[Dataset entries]
□ □ □

(* ===== verification/FileLifetime.v ===== *)
(** The life of a file source in memory: the constructors, methods and
    destructors of [AudioFileDecoder], [AudioResampler] and [AudioFileSource]
    (src/src/audio_file_decoder.cpp, audio_resampler.cpp,
    audio_file_source.cpp and their headers) with the pointers they keep.

    The definitions of FileDecoder, Resampler and FileSource say what these
    functions compute; the ones here also say which FFmpeg objects they
    create, use and free, as programs on the memory of FfmpegHeap. *)

From Stdlib Require Import SpecFloat.
From stdpp Require Import gmap strings.
From S2P Require Import Prelude.
From S2P Require Import AudioFrame.
From S2P Require Import Api.
From S2P Require Import AudioSource.
From S2P Require Import Ffmpeg.
From S2P Require Import FfmpegReference.
From S2P Require Import FileDecoder.
From S2P Require Import Resampler.
From S2P Require Import FileSource.
From S2P Require Import FfmpegHeap.

(** ** The objects *)

(** A member of type [std::unique_ptr] is the address it owns, if any.  The
    members [decoder_] and [resampler_] of a source, which nothing else points
    to, are the objects themselves. *)
Record decoder_object : Type := MkDecoderObject {
  do_fifo_capacity : Z;
  do_stream_no : Z;
  do_format_context : option address;
  do_codec_context : option address;
  do_packet : option address;
  do_packet_consumed : bool;
  do_frame : option address;
  do_fifo : option address
}.
Definition do_set_consumed (o : decoder_object) (b : bool) : decoder_object :=
  MkDecoderObject (do_fifo_capacity o) (do_stream_no o) (do_format_context o)
    (do_codec_context o) (do_packet o) b (do_frame o) (do_fifo o).

Record resampler_object : Type := MkResamplerObject {
  ro_context : option address;
  ro_input_format : AVSampleFormat;
  ro_input_sample_rate : Z;
  ro_input_channel_num : Z;
  ro_output_format : AVSampleFormat;
  ro_output_sample_rate : Z;
  ro_output_channel_num : Z
}.

Record source_object : Type := MkSourceObject {
  so_base : AudioSource;
  so_ssrc : Z;
  so_input_sample_rate : Z;
  so_input_channel_num : Z;
  so_input_format : AVSampleFormat;
  so_input_samples : Z;
  so_output_sample_rate : Z;
  so_output_channel_num : Z;
  so_frame_duration_ms : Z;
  so_report_output_samples : Z;
  so_real_output_samples : Z;
  so_input_buffer : option address;
  so_decoder : decoder_object;
  so_resampler : resampler_object
}.

(** ** The decoder *)

Section decoder_in_memory.
Context `{Allocator}.
Implicit Types (o : decoder_object).

(** Sending the held packet: the second half of the loop body. *)
Definition mem_send_held o (continue : decoder_object → Mem decoder_object)
    : Mem decoder_object :=
  error ← mem_avcodec_send_packet (do_codec_context o) (do_packet o);
  if error =? 0 then
    _ ← mem_av_packet_unref (do_packet o);
    continue (do_set_consumed o true)
  else if (error =? AVERROR EAGAIN) || (error =? AVERROR_EOF) then mret o
  else lift (Abort (av_err2str error)).

Fixpoint mem_FillDecoder (fuel : nat) o : Mem decoder_object :=
  match fuel with
  | O => lift NoFuel
  | S fuel =>
      if do_packet_consumed o then
        r ← mem_av_read_frame (do_format_context o) (do_packet o);
        if negb (r =? 0) then mret o else
        contents ← load packet (do_packet o);
        if negb (from_option fst 0 contents =? do_stream_no o) then
          _ ← mem_av_packet_unref (do_packet o);
          mem_FillDecoder fuel o
        else mem_send_held (do_set_consumed o false) (mem_FillDecoder fuel)
      else mem_send_held o (mem_FillDecoder fuel)
  end.

Fixpoint mem_FillFifo (fuel : nat) o : Mem unit :=
  match fuel with
  | O => lift NoFuel
  | S fuel =>
      q ← load audio_fifo (do_fifo o);
      if av_audio_fifo_size q <? do_fifo_capacity o then
        r ← mem_avcodec_receive_frame (do_codec_context o) (do_frame o);
        if r =? 0 then
          _ ← mem_av_audio_fifo_write (do_fifo o) (do_frame o);
          _ ← mem_av_frame_unref (do_frame o);
          mem_FillFifo fuel o
        else mret tt
      else mret tt
  end.

(** [av_audio_fifo_read(fifo, buffer, n)]: the samples go to the block whose
    address is the first element of the array [buffer]. *)
Definition mem_av_audio_fifo_read (af buffer : option address) (n : Z)
    : Mem Z :=
  first ← load planes buffer;
  dst ← load samples first;
  '(r, d) ← call audio_fifo af
    (λ q, let '(r, d, q) := av_audio_fifo_read q n in ((r, d), q));
  dst ← lift (overwrite dst d);
  _ ← store samples first dst;
  mret r.

Definition mem_Consume (fuel : nat) o (buffer : option address)
    (n : Z) : Mem (Z * decoder_object) :=
  o ← mem_FillDecoder fuel o;
  _ ← mem_FillFifo fuel o;
  q ← load audio_fifo (do_fifo o);
  let target_samples := Z.min (av_audio_fifo_size q) n in
  actual_samples ← mem_av_audio_fifo_read (do_fifo o) buffer target_samples;
  c ← load codec_context (do_codec_context o);
  bytes ← lift (twice ← i32_mul actual_samples 2;
                i32_mul twice (ctx_channels c));
  mret (bytes, o).

(** [RTC_CHECK(p.get()) << msg] *)
Definition check_address (p : option address) (msg : string) : Mem unit :=
  lift (RTC_CHECK (bool_decide (is_Some p)) msg).

(** The constructor; the members that are not set yet are null pointers. *)
Definition mem_AudioFileDecoder_new (fuel : nat) (filepath : string)
    : Mem decoder_object :=
  p ← alloc_if frame ((λ _, None) <$> av_frame_alloc);
  frame_ ← unique_reset AVFrameDeleter None p;
  _ ← check_address frame_ "av_frame_alloc fail";
  p ← alloc_if packet ((λ _, None) <$> av_packet_alloc);
  packet_ ← unique_reset AVPacketDeleter None p;
  _ ← check_address packet_ "av_packet_alloc fail";
  _ ← load packet packet_;
  p ← alloc_if format_context (avformat_open_input filepath).2;
  let error := (avformat_open_input filepath).1 in
  _ ← lift (RTC_CHECK (0 <=? error) (av_err2str error));
  format_context_ ← unique_reset AVFormatContextDeleter None p;
  error ← call format_context format_context_ avformat_find_stream_info;
  _ ← lift (RTC_CHECK (0 <=? error) (av_err2str error));
  c ← load format_context format_context_;
  let stream_no := av_find_best_stream c in
  _ ← lift (RTC_CHECK (0 <=? stream_no) (av_err2str stream_no));
  codec ← lift (check_ptr (avcodec_find_decoder c stream_no)
                  "avcodec_find_decoder fail");
  p ← alloc_if codec_context (avcodec_alloc_context3 codec);
  codec_context_ ← unique_reset AVCodecContextDeleter None p;
  _ ← check_address codec_context_ "avcodec_alloc_context3 fail";
  error ← call codec_context codec_context_
            (λ k, avcodec_parameters_to_context k c stream_no);
  _ ← lift (RTC_CHECK (0 <=? error) (av_err2str error));
  error ← call codec_context codec_context_ (λ k, avcodec_open2 k codec);
  _ ← lift (RTC_CHECK (0 <=? error) (av_err2str error));
  k ← load codec_context codec_context_;
  fifo_capacity ← lift (ten ← i32_mul 10 (ctx_sample_rate k);
                        per_frame ten kFrameDurationInMs);
  p ← alloc_if audio_fifo
        (av_audio_fifo_alloc (ctx_sample_fmt k) (ctx_channels k) fifo_capacity);
  fifo_ ← unique_reset AVAudioFifoDeleter None p;
  _ ← check_address fifo_ "av_audio_fifo_alloc fail";
  mem_FillDecoder fuel
    (MkDecoderObject fifo_capacity stream_no format_context_ codec_context_
       packet_ true frame_ fifo_).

□ □ □

▶ **YOUR TASK**
When the line with "(** Sending the" is reached in the data above, begin copying, and stop after the line with "else lift (Abort (av_err2str error))."; copy each line exactly, both ends included.

▶ **RESPONSE BELOW**
(** Sending the held packet: the second half of the loop body. *)
Definition mem_send_held o (continue : decoder_object → Mem decoder_object)
    : Mem decoder_object :=
  error ← mem_avcodec_send_packet (do_codec_context o) (do_packet o);
  if error =? 0 then
    _ ← mem_av_packet_unref (do_packet o);
    continue (do_set_consumed o true)
  else if (error =? AVERROR EAGAIN) || (error =? AVERROR_EOF) then mret o
  else lift (Abort (av_err2str error)).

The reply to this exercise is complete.